Satyam's lie

Companies ride on market perception and cooking the books can burnish that perception to breathtaking highs. Until someone cries foul. Enron was once billed America’s most innovative company. Then a massive accounting fraud, exposed in 2001, blew up on the US energy giant. In 2009, the script has been revisited in India. Boasting Fortune 500 firms among its clients, Satyam Computers won a top award for corporate governance in 2002 and 2008. Its fall began with chairman B Ramalinga Raju’s aborted buyout of two Maytas firms founded by his sons. Angry shareholders swiftly punished this brazen display of nepotism in India’s fourth largest IT firm. The sequel to Maytas is more sordid. Confessing to a Rs 7,136 crore fraud, Raju said Satyam’s books had been cooked for years to inflate profit and revenue figures. In September 2008, they showed a non-existent cash and bank balance of Rs 5,040 crore and hundreds of crores of fictitious accrued interest and debtors’ position. Liabilities worth Rs 1,230 crore were kept hidden.
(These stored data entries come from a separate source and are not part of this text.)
(* ===== verification/VirtioDisk.v ===== *)
(** * virtio_disk.c: the driver of the virtio block device

    struct disk is [vdisk]: the descriptors, the avail and used rings that the
    driver shares with the device, and the driver's own book-keeping.  What a
    descriptor points to is [daddr]; the request header of virtio_disk_rw is on
    the kernel stack, and [AHdr] stands for the address that kvmpa translates it
    to.  Stores to the registers of the device are recorded in order. *)

From S2P Require Import Prelude Types StringC Spinlock Sched Riscv.

(** ** virtio.h *)

Definition VIRTIO_MMIO_MAGIC_VALUE : Z := 0x000.
Definition VIRTIO_MMIO_VERSION : Z := 0x004.
Definition VIRTIO_MMIO_DEVICE_ID : Z := 0x008.
Definition VIRTIO_MMIO_VENDOR_ID : Z := 0x00c.
Definition VIRTIO_MMIO_DEVICE_FEATURES : Z := 0x010.
Definition VIRTIO_MMIO_DRIVER_FEATURES : Z := 0x020.
Definition VIRTIO_MMIO_GUEST_PAGE_SIZE : Z := 0x028.
Definition VIRTIO_MMIO_QUEUE_SEL : Z := 0x030.
Definition VIRTIO_MMIO_QUEUE_NUM_MAX : Z := 0x034.
Definition VIRTIO_MMIO_QUEUE_NUM : Z := 0x038.
Definition VIRTIO_MMIO_QUEUE_PFN : Z := 0x040.
Definition VIRTIO_MMIO_QUEUE_NOTIFY : Z := 0x050.
Definition VIRTIO_MMIO_INTERRUPT_STATUS : Z := 0x060.
Definition VIRTIO_MMIO_INTERRUPT_ACK : Z := 0x064.
Definition VIRTIO_MMIO_STATUS : Z := 0x070.
Definition VIRTIO_CONFIG_S_ACKNOWLEDGE : Z := 1.
Definition VIRTIO_CONFIG_S_DRIVER : Z := 2.
Definition VIRTIO_CONFIG_S_DRIVER_OK : Z := 4.
Definition VIRTIO_CONFIG_S_FEATURES_OK : Z := 8.
Definition VIRTIO_BLK_F_RO : Z := 5.
Definition VIRTIO_BLK_F_SCSI : Z := 7.
Definition VIRTIO_BLK_F_CONFIG_WCE : Z := 11.
Definition VIRTIO_BLK_F_MQ : Z := 12.
Definition VIRTIO_F_ANY_LAYOUT : Z := 27.
Definition VIRTIO_RING_F_INDIRECT_DESC : Z := 28.
Definition VIRTIO_RING_F_EVENT_IDX : Z := 29.

Definition read_R (r : Z) : K Z := v <- mmio_read (VIRTIO0 + r) ;; ret (u32 v).
Definition get_vd : K vdisk := gets (λ w, w_vd w).
Definition upd_vd (f : vdisk → vdisk) : K unit := modify (λ w, set_vd (f (w_vd w)) w).

Definition write_R (r v : Z) : K unit := upd_vd (λ d, set_v_regs (v_regs d ++ [(r, u32 v)]) d).

(** The features the driver does not want. *)
Definition negotiated (features : Z) : Z :=
  foldl (λ f bit, Z.land f (Z.lnot (1 ≪ bit))) features
    [VIRTIO_BLK_F_RO; VIRTIO_BLK_F_SCSI; VIRTIO_BLK_F_CONFIG_WCE; VIRTIO_BLK_F_MQ;
     VIRTIO_F_ANY_LAYOUT; VIRTIO_RING_F_EVENT_IDX; VIRTIO_RING_F_INDIRECT_DESC].

Definition virtio_disk_init `{Layout} : K unit :=
  initlock LDisk "virtio_disk" ;;
  magic <- read_R VIRTIO_MMIO_MAGIC_VALUE ;;
  version <- read_R VIRTIO_MMIO_VERSION ;;
  device <- read_R VIRTIO_MMIO_DEVICE_ID ;;
  vendor <- read_R VIRTIO_MMIO_VENDOR_ID ;;
  if negb (magic =? 0x74726976) || negb (version =? 1) || negb (device =? 2) || negb (vendor =? 0x554d4551)
  then panic "could not find virtio disk" else
  let status := VIRTIO_CONFIG_S_ACKNOWLEDGE in
  write_R VIRTIO_MMIO_STATUS status ;;
  let status := Z.lor status VIRTIO_CONFIG_S_DRIVER in
  write_R VIRTIO_MMIO_STATUS status ;;
  features <- read_R VIRTIO_MMIO_DEVICE_FEATURES ;;
  write_R VIRTIO_MMIO_DRIVER_FEATURES (negotiated features) ;;
  let status := Z.lor status VIRTIO_CONFIG_S_FEATURES_OK in
  write_R VIRTIO_MMIO_STATUS status ;;
  let status := Z.lor status VIRTIO_CONFIG_S_DRIVER_OK in
  write_R VIRTIO_MMIO_STATUS status ;;
  write_R VIRTIO_MMIO_GUEST_PAGE_SIZE PGSIZE ;;
  write_R VIRTIO_MMIO_QUEUE_SEL 0 ;;
  max <- read_R VIRTIO_MMIO_QUEUE_NUM_MAX ;;
  if max =? 0 then panic "virtio disk has no queue 0" else
  if max <? NUM then panic "virtio disk max queue too short" else
  write_R VIRTIO_MMIO_QUEUE_NUM NUM ;;
  upd_vd (set_v_desc (λ _, mkVdesc ANull 0 0 0)) ;;
  upd_vd (set_v_avail_idx 0) ;;
  upd_vd (set_v_avail zeroes) ;;
  upd_vd (set_v_used_id 0) ;;
  upd_vd (set_v_used zeroes) ;;
  write_R VIRTIO_MMIO_QUEUE_PFN (disk_pages ≫ PGSHIFT) ;;
  for_each (seqZ 0 NUM) (λ i, upd_vd (λ d, set_v_free (<[i := true]> (v_free d)) d)).

(** ** Descriptors *)

Definition upd_desc (i : Z) (f : vdesc → vdesc) : K unit :=
  upd_vd (λ d, set_v_desc (alter f i (v_desc d)) d).

Definition alloc_desc : K Z :=
  r <- for_find (seqZ 0 NUM) (λ i,
    d <- get_vd ;;
    if v_free d i then upd_vd (λ d, set_v_free (<[i := false]> (v_free d)) d) ;; ret (Some i)
    else ret None) ;;
  ret (default (-1) r).

Definition free_desc (i : Z) : K unit :=
  if i >=? NUM then panic "virtio_disk_intr 1" else
  d <- get_vd ;;
  if v_free d i then panic "virtio_disk_intr 2" else
  upd_desc i (set_d_addr ANull) ;;
  upd_vd (λ d, set_v_free (<[i := true]> (v_free d)) d) ;;
  wakeup CDiskFree.

(** A chain frees a descriptor per round: NUM rounds are enough. *)
Fixpoint free_chain_loop (fuel : nat) (i : Z) : K unit :=
  match fuel with
  | O => λ _ _, NoFuel
  | S fuel =>
      free_desc i ;;
      d <- get_vd ;;
      if nz (Z.land (d_flags (v_desc d i)) VRING_DESC_F_NEXT) then free_chain_loop fuel (d_next (v_desc d i))
      else ret tt
  end.

Definition free_chain (i : Z) : K unit := free_chain_loop (S (Z.to_nat NUM)) i.

(** for (int i = 0; i < 3; i++), with the [i] indices so far in [idx]. *)
Fixpoint alloc3_loop (n : nat) (idx : list Z) : K (option (list Z)) :=
  match n with
  | O => ret (Some idx)
  | S n =>
      i <- alloc_desc ;;
      if i <? 0 then for_each idx free_desc ;; ret None
      else alloc3_loop n (idx ++ [i])
  end.

(** [None] is -1, otherwise idx[]. *)
Definition alloc3_desc : K (option (list Z)) := alloc3_loop 3 [].

(** ** Requests *)

Definition upd_disk_buf (b : Z) (f : buf → buf) : K unit :=
  modify (λ w, set_bufs (alter f b (w_bufs w)) w).

(** The middle of virtio_disk_rw: format the three descriptors and tell the
    device about them. *)
Definition submit (b : Z) (write : bool) (sector : Z) (idx : list Z) : K unit :=
  let idx0 := nth 0 idx 0 in
  let idx1 := nth 1 idx 0 in
  let idx2 := nth 2 idx 0 in
  let type := if write then VIRTIO_BLK_T_OUT else VIRTIO_BLK_T_IN in
  upd_desc idx0 (λ _, mkVdesc (AHdr type sector) 16 VRING_DESC_F_NEXT idx1) ;;
  upd_desc idx1 (λ _, mkVdesc (AData b) BSIZE
    (Z.lor (if write then 0 else VRING_DESC_F_WRITE) VRING_DESC_F_NEXT) idx2) ;;
  upd_vd (λ d, set_v_info_status (<[idx0 := 0]> (v_info_status d)) d) ;;
  upd_desc idx2 (λ _, mkVdesc (AStatus idx0) 1 VRING_DESC_F_WRITE 0) ;;
  upd_disk_buf b (set_b_disk true) ;;
  upd_vd (λ d, set_v_info_b (<[idx0 := Some b]> (v_info_b d)) d) ;;
  upd_vd (λ d, set_v_avail (<[v_avail_idx d `mod` NUM := idx0]> (v_avail d)) d) ;;
  upd_vd (λ d, set_v_avail_idx (u16 (v_avail_idx d + 1)) d) ;;
  write_R VIRTIO_MMIO_QUEUE_NOTIFY 0.

Definition virtio_disk_rw (b : Z) (write : bool) : K unit :=
  bf <- gets (λ w, w_bufs w b) ;;
  let sector := u32 (b_blockno bf * (BSIZE / 512)) in
  acquire LDisk ;;
  idx <- loop_wait (
    r <- alloc3_desc ;;
    match r with
    | Some idx => ret (Some idx)
    | None => sleep CDiskFree LDisk ;; ret None
    end) ;;
  submit b write sector idx ;;
  loop_wait (
    bf <- gets (λ w, w_bufs w b) ;;
    if b_disk bf then sleep (CBuf b) LDisk ;; ret None else ret (Some tt)) ;;
  let idx0 := nth 0 idx 0 in
  upd_vd (λ d, set_v_info_b (<[idx0 := None]> (v_info_b d)) d) ;;
  free_chain idx0 ;;
  release LDisk.

(** A round of virtio_disk_intr's loop. *)
Definition intr_round : K (option unit) :=
  d <- get_vd ;;
  if v_used_idx d `mod` NUM =? v_used_id d `mod` NUM then ret (Some tt) else
  let id := v_used d (v_used_idx d) in
  if negb (v_info_status d id =? 0) then panic "virtio_disk_intr status" else
  match v_info_b d id with
  | None => panic "kerneltrap"
  | Some b =>
      upd_disk_buf b (set_b_disk false) ;;
      wakeup (CBuf b) ;;
      upd_vd (λ d, set_v_used_idx ((v_used_idx d + 1) `mod` NUM) d) ;;
      ret None
  end.

(** Each round moves used_idx by one round the ring: NUM rounds are enough. *)
Definition virtio_disk_intr : K unit :=
  acquire LDisk ;;
  loop (S (Z.to_nat NUM)) intr_round ;;
  s <- read_R VIRTIO_MMIO_INTERRUPT_STATUS ;;
  write_R VIRTIO_MMIO_INTERRUPT_ACK (Z.land s 0x3) ;;
  release LDisk.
These disclosures had a punishing aftermath. The software giant’s stocks crashed 91 per cent, the Sensex tumbled and the rupee fell. The New York Stock Exchange put a trading bar on the firm. Satyam’s clients are exiting, shareholder wealth has been wiped out and 53,000 employees are staring down the precipice. Two class action suits have been filed in the US against the company. All of this couldn’t have come at a worse time. India has been hit by global economic turmoil. The Mumbai terror strike has raised its risk profile for tourists and business. And now there’s the clear and present danger of domestic and overseas investors seeing India as a place where corporate governance is suspect. The resignation of Satyam’s self-confessed figure-fudger is, therefore, small consolation. The credibility of the entire Indian market is at stake. Going by global reactions, mud sticking on Satyam has tainted the corporate big league by association, at least for now. The IT-BPO sector, in particular, is under a cloud.
Admittedly, the world has had its share of corporate con-jobs. Enron apart, WorldCom, Xerox and Tyco were only some headline-grabbers. A 2007 study on fraud’s impact on international business by Kroll, the world’s leading risk consulting company, found that four of five global firms faced in-house malpractice and increased misuse of the very instruments deployed for overseas expansion. Kroll Global Fraud Report 2008 warned of “supply chain” shenanigans as companies globalised, outsourced and reworked business processes. But we can’t relativise Satyam’s criminal breach of trust by placing it in a global context. Corporate credibility is a foundational must for any emerging market economy pursuing high growth.
When fictitious cash balances get certified, it shows the need for investigators to go beyond the letter of the corporate conduct rule book. The Satyam scam isn’t about one individual’s machinations, though Raju deserves exemplary punishment. A fraud of this scale mandates collective responsibility. It is unlikely Satyam can redeem itself under the current management. Any probe must scan the role of the board of directors and of the Pricewaterhouse auditors who gave Satyam clean bills of financial and moral health whether through negligence or connivance. Recall that the A-grade accounting firm Arthur Andersen shared Enron’s disgrace. In Satyam’s case too, institutional checks and balances failed. To restore investor confidence, damage control must involve rapid-fire action against all involved.
A supporting cast enabled Raju’s rise to prominence. His closeness to powerful Andhra Pradesh politicians helped him gain legitimacy in business circles and even among policymakers. Former chief minister Chandrababu Naidu paraded Raju as the poster boy of Hyderabad’s IT business before visiting state heads including Bill Clinton. Naidu’s successor, Y Rajasekhara Reddy, backed Raju even after Satyam’s Maytas foray generated controversy. Did these leaders support Satyam for parochial reasons or is there more to it? They owe an explanation to citizens.
Financial mismanagement at Satyam reportedly began after its promoters began diverting funds from IT to real estate in Hyderabad. In July 2008, Maytas won the bid to construct the Hyderabad metro rail. The AP government backed it even after E Sreedharan of the Delhi Metro Rail Corporation (DMRC), consultant to the Hyderabad metro, described the project as a real estate deal. It threatened to sue DMRC, which then walked out of the consultancy. In light of Raju’s confession, the project needs revisiting. The Satyam scam suggests a possible nexus between the political class and business groups, especially in land-related matters. Promise of high returns may have lured Satyam to shift from its core competence in IT to land deals. But it is unlikely Raju was the sole beneficiary. A detailed investigation into Maytas’s activities is necessary to expose the web of deceit that Satyam promoters and their political patrons spun around unsuspecting shareholders and clients.
When the full story comes to light, the lessons drawn must be learnt by corporate India. There is a general perception that government and the public sector have a structural tendency towards rent-seeking and venality. After Satyam, it appears the private sector may be tarred with the same brush. That can have a devastating impact on India’s future. India Inc needs to search its soul.